(** * pycrawl: the crawl-orchestration engine of [pycrawl/crawler.py]

    A shallow embedding of class [Crawler]: the target sequencer
    ([urlGenerator]), the tiered retry queue ([skipUrl], [checkSkips]), the
    error dispatch of [crawl], the idle/backoff handler
    ([noSubmissionHandler], [idle]), the run loop ([run]) and the message
    queue publisher ([_send]).

    The instance [self] is a record threaded through a state-and-exception
    monad.  Everything outside the engine (the HTTP fetch and the subclass
    hooks run by the [try] block of [crawl], the cancellation event, the
    wall clock of the periodic check, the message broker) is an interface
    the engine calls. *)

From stdpp Require Import base numbers list strings.


(** ** Data model *)

(** A crawl target: an integer cursor value or an URL string. *)
Inductive Target :=
  | Id (n : Z)
  | Url (u : string).

#[global] Instance Target_eq_dec : EqDecision Target.
Proof. solve_decision. Defined.

(** The exception classes [crawl] tells apart.  Dispatch is on the exact
    class ([type(e)]), so [SSLError] and [ReadTimeout] are kinds of their
    own; [Other] is any class without an entry in [errorHandlers]. *)
Inductive ErrorKind :=
  | BadOrMalformedResponse
  | WebsiteOffline
  | ResponseNotOk (status : Z)
  | InvalidResponseType
  | ConnectionError
  | NoSubmission
  | InvalidSubmission
  | SSLError
  | ReadTimeout
  | Other (class : string).

(** What the [try] block of [crawl] (download, parse, postProcess, send) did:
    it ran to its end, leaving [self.sleepfor] at some number of seconds, or
    raised. *)
Inductive Outcome :=
  | Done (pause : Z)
  | Failed (e : ErrorKind).

Inductive Level := Info | Warning | Error.

(** The places of the source that write a log record. *)
Inductive LogLine :=
  | NotOkStatus        (* responseNotOkHandlers, 000 and 400 *)
  | Logdata            (* crawl, the generic except clause *)
  | Idling             (* noSubmissionHandler *)
  | CheckedSkips       (* run, after the periodic check *)
  | ShuttingDown       (* run, end of the main loop *)
  | Finished.          (* run, end of the shutdown drain *)

(** Effects on the outside world, in the order they happen. *)
Inductive Event :=
  | Fetch (u : Target)          (* the try block of crawl ran for u *)
  | Sleep (seconds : Z)         (* time.sleep with a duration known here *)
  | IdleSleep                   (* idle: the rest of idleTime, if any *)
  | CheckSleep                  (* run: time.sleep(self.checkEvery) *)
  | Log (l : Level) (at_ : LogLine).

Inductive Exn :=
  | ShutdownCrawler
  | IndexError
  | KeyError.

(** Python values returned by [crawl] and the handlers. *)
Inductive PyRet := PyTrue | PyFalse | PyNone.

Definition truthy (r : PyRet) : bool :=
  match r with PyTrue => true | _ => false end.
○ ○ ○ ○
[Exercise requirements]:
Each line from the material above that mentions the word "outside" needs to be copied.

[Solution to this task]:
    monad.  Everything outside the engine (the HTTP fetch and the subclass
(** Effects on the outside world, in the order they happen. *)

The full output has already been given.